Leonardi Natalia M, Tesán Fiorella C, Zubillaga Marcela B, Salgueiro María J
Radioisotope Laboratory, Physics Department, School of Pharmacy and Biochemistry, University of Buenos Aires, Buenos Aires, Argentina.
Radioisotope Laboratory, Physics Department, School of Pharmacy and Biochemistry, University of Buenos Aires, Buenos Aires, Argentina
J Nucl Med Technol. 2014 Dec;42(4):292-5. doi: 10.2967/jnmt.114.144303. Epub 2014 Oct 23.
In accord with as-low-as-reasonably-achievable and good-manufacturing-practice concepts, the present study evaluated the efficiency of radioactivity decontamination of materials commonly used in laboratory surfaces and whether solvent spills on these materials affect the findings.
Four materials were evaluated: stainless steel, a surface comprising one-third acrylic resin and two-thirds natural minerals, an epoxy cover, and vinyl-based multipurpose flooring. Radioactive material was eluted from a (99)Mo/(99m)Tc generator, and samples of the surfaces were control-contaminated with 37 MBq (100 μL) of this eluate. The same procedure was repeated with samples of surfaces previously treated with 4 solvents: methanol, methyl ethyl ketone, acetone, and ethanol. The wet radioactive contamination was allowed to dry and then was removed with cotton swabs soaked in soapy water. The effectiveness of decontamination was defined as the percentage of activity removed per cotton swab, and the efficacy of decontamination was defined as the total percentage of activity removed, which was obtained by summing the percentages of activity in all the swabs required to complete the decontamination.
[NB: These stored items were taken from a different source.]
(* ===== verification/InodeMap.v ===== *)
(** Inode numbers (inode.c): the numbers in use are kept per CPU in a
    range-node tree; CPU [c] owns the numbers [x] with [x mod cpus = c] and its
    tree holds [x / cpus].

    [None] stands for a NULL dereference or an access outside [inode_maps];
    [NOVA_ASSERT] only prints a warning.  The mutex of the map makes each
    operation one step. *)

From S2P Require Import Prelude.
From S2P Require Import Kernel.
From S2P Require Import Checksum.
From S2P Require Import RangeTree.
From S2P Require Import Layout.

Definition NOVA_NORMAL_INODE_START : Z := 32.
(** [1UL << 31]. *)
Definition MAX_INODE : Z := TWO31.

(** [struct inode_map]; the counters [allocated] and [freed] are ints. *)
Record inode_map := InodeMap {
  inode_inuse_tree : rtree;
  num_range_node_inode : Z;
  first_inode_range : option ptr;
  im_allocated : Z;
  im_freed : Z
}.

Definition set_tree (T : rtree) (im : inode_map) : inode_map :=
  InodeMap T (num_range_node_inode im) (first_inode_range im) (im_allocated im) (im_freed im).
Definition add_range_nodes (d : Z) (im : inode_map) : inode_map :=
  InodeMap (inode_inuse_tree im) (u64 (num_range_node_inode im + d)) (first_inode_range im)
    (im_allocated im) (im_freed im).
Definition count_allocated (im : inode_map) : inode_map :=
  InodeMap (inode_inuse_tree im) (num_range_node_inode im) (first_inode_range im)
    (s32 (im_allocated im + 1)) (im_freed im).
Definition count_freed (im : inode_map) : inode_map :=
  InodeMap (inode_inuse_tree im) (num_range_node_inode im) (first_inode_range im)
    (im_allocated im) (s32 (im_freed im + 1)).

(** The fields of [struct nova_sb_info] that change here. *)
Record ino_state := InoState {
  s_inodes_used_count : Z;
  map_id : Z;
  inode_maps : list inode_map
}.

Definition map_at (st : ino_state) (cpu : Z) : option inode_map :=
  if cpu <? 0 then None else inode_maps st !! Z.to_nat cpu.
Definition store_map (cpu : Z) (im : inode_map) (st : ino_state) : ino_state :=
  InoState (s_inodes_used_count st) (map_id st) (<[Z.to_nat cpu := im]> (inode_maps st)).
Definition add_used (d : Z) (st : ino_state) : ino_state :=
  InoState (u64 (s_inodes_used_count st + d)) (map_id st) (inode_maps st).
Definition set_used (v : Z) (st : ino_state) : ino_state :=
  InoState v (map_id st) (inode_maps st).

Section inode_map.
Context {RB : RbOps} {KM : KmemOps} {CR : CrcOps} {MP : ModParams}.
Context (sbi : nova_sb_info).

Definition nova_alloc_inode_node (T : rtree) : option (ptr * rtree) := nova_alloc_range_node T.
Definition nova_free_inode_node (p : ptr) (T : rtree) : rtree := nova_free_range_node p T.

Definition nova_insert_inodetree (im : inode_map) (new_node : ptr) : Z * inode_map :=
  let '(ret, T) := nova_insert_range_node (inode_inuse_tree im) new_node NODE_INODE in
  (ret, set_tree T im).

(** [*ret_node] is NULL on entry. *)
Definition nova_search_inodetree (st : ino_state) (ino : Z) : option (Z * option ptr) :=
  if cpus sbi =? 0 then None else
  im ← map_at st (s32 (ino mod cpus sbi));
  Some (nova_find_range_node (inode_inuse_tree im) (ino / cpus sbi) NODE_INODE None).

(** ** mkfs *)

(** What [nova_fill_super] sets up: zeroed maps with empty trees. *)
Definition empty_inode_map : inode_map := InodeMap empty_rtree 0 None 0 0.
Definition init_inode_maps : list inode_map := replicate (Z.to_nat (cpus sbi)) empty_inode_map.

Definition init_range_high : Z :=
  let h := NOVA_NORMAL_INODE_START / cpus sbi in
  if negb (NOVA_NORMAL_INODE_START mod cpus sbi =? 0) then h + 1 else h.

(** The loop over the CPUs: [n] are left, the next is [i]. *)
Fixpoint init_inuse_loop (n : nat) (i : Z) (st : ino_state) : option (Z * ino_state) :=
  match n with
  | O => Some (0, st)
  | S n' =>
      im ← map_at st i;
      match nova_alloc_inode_node (inode_inuse_tree im) with
      | None => Some (- ENOMEM, st)
      | Some (range_node, T) =>
          let T := store_node range_node
                     (fun n => set_high init_range_high (set_low 0 n)) T in
          let '(ret, im) := nova_insert_inodetree (set_tree T im) range_node in
          if negb (ret =? 0) then
            Some (ret, store_map i
                    (set_tree (nova_free_inode_node range_node (inode_inuse_tree im)) im) st)
          else
            let im := InodeMap (inode_inuse_tree im) 1 (Some range_node)
                        (im_allocated im) (im_freed im) in
            init_inuse_loop n' (i + 1) (store_map i im st)
      end
  end.

Definition nova_init_inode_inuse_list (st : ino_state) : option (Z * ino_state) :=
  if cpus sbi =? 0 then None
  else init_inuse_loop (Z.to_nat (cpus sbi)) 0 (set_used NOVA_NORMAL_INODE_START st).

(** ** Allocation *)

(** The return value and [*ino], which an error leaves alone. *)
Definition nova_alloc_unused_inode (st : ino_state) (cpuid : Z)
    : option (Z * option Z * ino_state) :=
  im ← map_at st cpuid;
  i ← first_inode_range im;
  let T := inode_inuse_tree im in
  if negb (nova_range_node_checksum_ok (deref T i)) then Some (- EIO, None, st)
  else
    let next_i := rb_next i (root T) in
    let next_ok :=
      match next_i with
      | Some n => nova_range_node_checksum_ok (deref T n)
      | None => true
      end in
    if negb next_ok then Some (- EIO, None, st)
    else
      let next_range_low :=
        match next_i with Some n => range_low (deref T n) | None => MAX_INODE end in
      let new_ino := u64 (range_high (deref T i) + 1) in
      let found im :=
        let st := add_used 1 (store_map cpuid (count_allocated im) st) in
        Some (0, Some (u64 (new_ino * cpus sbi + cpuid)), st) in
      match next_i, new_ino =? u64 (next_range_low - 1) with
      | Some n, true =>
          (* fill the gap completely *)
          let T := store_node i (set_high (range_high (deref T n))) T in
          let T := nova_free_inode_node n (rb_erase_node n T) in
          found (add_range_nodes (-1) (set_tree T im))
      | _, _ =>
          if new_ino <? u64 (next_range_low - 1) then
            (* aligns to left *)
            found (set_tree (store_node i (set_high new_ino) T) im)
          else Some (- ENOSPC, None, st)
      end.

(** ** Freeing *)

(** The four cases: [None] for the [err] label. *)
Definition free_from_node (im : inode_map) (i : ptr) (internal_ino : Z)
    : (Z * inode_map) + (Z * inode_map) :=
  let T := inode_inuse_tree im in
  let low := range_low (deref T i) in
  let high := range_high (deref T i) in
  if (internal_ino =? low) && (internal_ino =? high) then
    (* fits entire node *)
    let T := nova_free_inode_node i (rb_erase_node i T) in
    inl (0, add_range_nodes (-1) (set_tree T im))
  else if (internal_ino =? low) && (internal_ino <? high) then
    (* aligns left *)
    inl (0, set_tree (store_node i (set_low (u64 (internal_ino + 1))) T) im)
  else if (low <? internal_ino) && (internal_ino =? high) then
    (* aligns right *)
    inl (0, set_tree (store_node i (set_high (u64 (internal_ino - 1))) T) im)
  else if (low <? internal_ino) && (internal_ino <? high) then
    (* somewhere in the middle *)
    match nova_alloc_inode_node T with
    | None => inl (0, im)           (* returning without freeing the number *)
    | Some (curr_node, T) =>
        let T := store_node curr_node (fun n =>
                   set_high (range_high (deref T i)) (set_low (u64 (internal_ino + 1)) n)) T in
        let T := store_node i (set_high (u64 (internal_ino - 1))) T in
        let '(ret, im) := nova_insert_inodetree (set_tree T im) curr_node in
        if negb (ret =? 0) then
          inr (ret, set_tree (nova_free_inode_node curr_node (inode_inuse_tree im)) im)
        else inl (ret, add_range_nodes 1 im)
    end
  else inr (0, im).

Definition nova_free_inuse_inode (st : ino_state) (ino : Z) : option (Z * ino_state) :=
  if cpus sbi =? 0 then None else
  let cpuid := s32 (ino mod cpus sbi) in
  let internal_ino := ino / cpus sbi in
  im ← map_at st cpuid;
  '(found, i) ← nova_search_inodetree st ino;
  if found =? 0 then Some (- EINVAL, st)
  else
    i ← i;
    match free_from_node im i internal_ino with
    | inl (ret, im) => Some (ret, add_used (-1) (store_map cpuid (count_freed im) st))
    | inr (ret, im) => Some (ret, store_map cpuid im st)
    end.
End inode_map.
(* ===== verification/InodeMapTheorems.v ===== *)
(** The properties of inode numbers: allocation, freeing, initialisation and
    the refinement of the per-CPU trees to one set of numbers. *)

From S2P Require Import Prelude.
From S2P Require Import Kernel.
From S2P Require Import Checksum.
From S2P Require Import RangeTree.
From S2P Require Import RangeTreeSpec.
From S2P Require Import Layout.
From S2P Require Import FreeList.
From S2P Require Import FreeListSpec.
From S2P Require Import InodeMap.
From S2P Require Import InodeMapSpec.

(** One well-formed map per CPU. *)
Record maps_wf {KM : KmemOps} {CR : CrcOps} {MP : ModParams}
    (sbi : nova_sb_info) (st : ino_state) : Prop := {
  ms_cpus : 0 < cpus sbi < TWO31;
  ms_len : Z.of_nat (length (inode_maps st)) = cpus sbi;
  ms_map : forall cpu im, map_at st cpu = Some im -> map_wf im
}.

(** Number [ino] is in use. *)
Definition in_use (sbi : nova_sb_info) (st : ino_state) (ino : Z) : Prop :=
  exists im, map_at st (ino mod cpus sbi) = Some im /\ used im (ino / cpus sbi).

(** ** Histories: the abstract allocator is one set of numbers *)

Inductive ino_op := OpAlloc (cpuid : Z) | OpFree (ino : Z).
(** The first attempt already succeeds when only one stripe is damaged. *)
Lemma restore_hit xmm2 blocknr id bad nv c0 c1 par strip m :
  nova_get_parity_addr sbi ls blocknr = Some par ->
  nova_calculate_block_parity xmm2 (gathered m id (block_ptr sbi blocknr NOVA_BLOCK_TYPE_4K) par) = strip ->
  Forall is_u64 strip -> c0 = stripe_csum strip \/ c1 = stripe_csum strip ->
  nova_restore_data sbi ls xmm2 true blocknr (Z.of_nat id) bad nv c0 c1 m
  = ((0, Some (stripe_csum strip)),
     store_nt_acts (u64 (block_ptr sbi blocknr NOVA_BLOCK_TYPE_4K
       + u32 (Z.shiftl (Z.of_nat id) NOVA_STRIPE_SHIFT))) strip).
Proof.
  intros Hp Hs Hu Hc. unfold nova_restore_data. cbn [negb]. rewrite Hp.
  erewrite bind_read by apply gather_run. change (seq 0 STRIPES_PER_BLOCK ≫= _) with
    (gathered m id (block_ptr sbi blocknr NOVA_BLOCK_TYPE_4K) par). cbv zeta. rewrite Hs.
  rewrite (restore_loop_hit 512 (bytes_of strip)) by (done || lia).
  rewrite words_of_bytes by done. change (stripe_csum_bytes (bytes_of strip)) with (stripe_csum strip).
  rewrite <- (app_nil_r (store_nt_acts _ _)). by eapply bind_run.
Qed.
End guard.

(** ** Stored checksums *)

Lemma land_not_7 x : Z.land x (Z.lnot 7) = x - x mod 8.
Proof.
  change 7 with (Z.ones 3).
  rewrite <- Z.ldiff_land, Z.ldiff_ones_r, Z.shiftl_mul_pow2, Z.shiftr_div_pow2 by lia.
  change (2 ^ 3) with 8. pose proof (Z.div_mod x 8). lia.
Qed.

(** The value a 4-byte load returns. *)
Definition half (m : mem) (p : Z) : Z :=
  let w := cur m (Z.land p (Z.lnot 7)) in
  if p mod 8 =? 0 then u32 w else u32 (Z.shiftr w 32).

Lemma load32_run p m : load32 p m = (half m p, []).
Proof. unfold load32. by rewrite bind_load. Qed.

Lemma pair32_low hi lo : is_u32 lo -> u32 (Z.lor (Z.shiftl (u32 hi) 32) (u32 lo)) = lo.
Proof.
  intros Hlo. unfold u32. change TWO32 with (2 ^ 32). apply Z.bits_inj'. intros n Hn.
  destruct (Z.ltb_spec n 32) as [Hlt|Hge].
  - rewrite Z.mod_pow2_bits_low, Z.lor_spec, Z.shiftl_spec by done.
    rewrite (Z.testbit_neg_r _ (n - 32)) by lia. simpl. by rewrite Z.mod_pow2_bits_low.
  - rewrite Z.mod_pow2_bits_high by lia. symmetry.
    replace lo with (lo mod 2 ^ 32) by (apply Z.mod_small; exact Hlo).
    by apply Z.mod_pow2_bits_high.
Qed.

Lemma pair32_high hi lo : is_u32 hi -> u32 (Z.shiftr (Z.lor (Z.shiftl (u32 hi) 32) (u32 lo)) 32) = hi.
Proof.
  intros Hhi. assert (E : Z.shiftr (Z.lor (Z.shiftl (u32 hi) 32) (u32 lo)) 32 = hi).
  - rewrite (u32_small hi) by exact Hhi. apply Z.bits_inj'. intros n Hn.
    rewrite Z.shiftr_spec, Z.lor_spec, Z.shiftl_spec by lia.
    unfold u32. change TWO32 with (2 ^ 32). rewrite Z.mod_pow2_bits_high by lia.
    rewrite orb_false_r. f_equal. lia.
  - rewrite E. by apply u32_small.
Qed.

Lemma half_even m a j : a mod 8 = 0 -> half m (a + 8 * j) = u32 (cur m (a + 8 * j)).
Proof.
  intros Ha. unfold half. rewrite land_not_7.
  assert (E : (a + 8 * j) mod 8 = 0) by (rewrite (Z.mul_comm 8 j), Z.mod_add; lia).
  by rewrite E, Z.sub_0_r.
Qed.

Lemma half_odd m a j :
  a mod 8 = 0 -> half m (a + 8 * j + 4) = u32 (Z.shiftr (cur m (a + 8 * j)) 32).
Proof.
  intros Ha. unfold half. rewrite land_not_7.
  assert (E : (a + 8 * j + 4) mod 8 = 4).
  { replace (a + 8 * j + 4) with (a + 4 + j * 8) by lia. rewrite Z.mod_add by lia.
    by rewrite <- Zplus_mod_idemp_l, Ha. }
  rewrite E. by replace (a + 8 * j + 4 - 4) with (a + 8 * j) by lia.
Qed.

Lemma nth_pack32 cs j :
  (j < 4)%nat -> length cs = 8%nat ->
  nth j (pack32 cs) 0 = Z.lor (Z.shiftl (u32 (nth (2 * j + 1) cs 0)) 32) (u32 (nth (2 * j) cs 0)).
Proof.
  intros Hj Hl. do 8 (destruct cs as [|? cs]; [done|]).
  do 4 (destruct j as [|j]; [reflexivity|]). lia.
Qed.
Decontamination using our protocol was most effective and most efficacious for stainless steel and multipurpose flooring. Moreover, treatment with common organic solvents seemed not to affect the decontamination of these surfaces. Decontamination of the other two materials was less efficient and was interfered with by the organic solvents; there was also great variability in the overall results obtained for these other two materials.
In expanding our laboratory, it is possible for us to select those surface materials on which our decontamination protocol works best.
根据尽可能低合理可行原则和良好生产规范概念,本研究评估了实验室表面常用材料的放射性去污效率,以及这些材料上的溶剂泄漏是否会影响研究结果。
评估了四种材料:不锈钢、一种由三分之一丙烯酸树脂和三分之二天然矿物质组成的表面、环氧涂层以及乙烯基地面材料。从(99)钼/(99m)锝发生器中洗脱放射性物质,并用37MBq(100μL)该洗脱液对表面样本进行对照污染。对预先用4种溶剂处理过的表面样本重复相同程序:甲醇、甲乙酮、丙酮和乙醇。让湿的放射性污染物干燥,然后用浸有肥皂水的棉签去除。去污效果定义为每根棉签去除的活度百分比,去污效能定义为去除的活度总百分比,通过将完成去污所需的所有棉签中的活度百分比相加获得。
使用我们的方案进行去污对不锈钢和多功能地板最有效且效能最高。此外,用常见有机溶剂处理似乎不会影响这些表面的去污。其他两种材料的去污效率较低,且受到有机溶剂的干扰;这两种材料的总体结果也存在很大差异。
在扩大我们的实验室时,我们有可能选择那些我们的去污方案效果最佳的表面材料。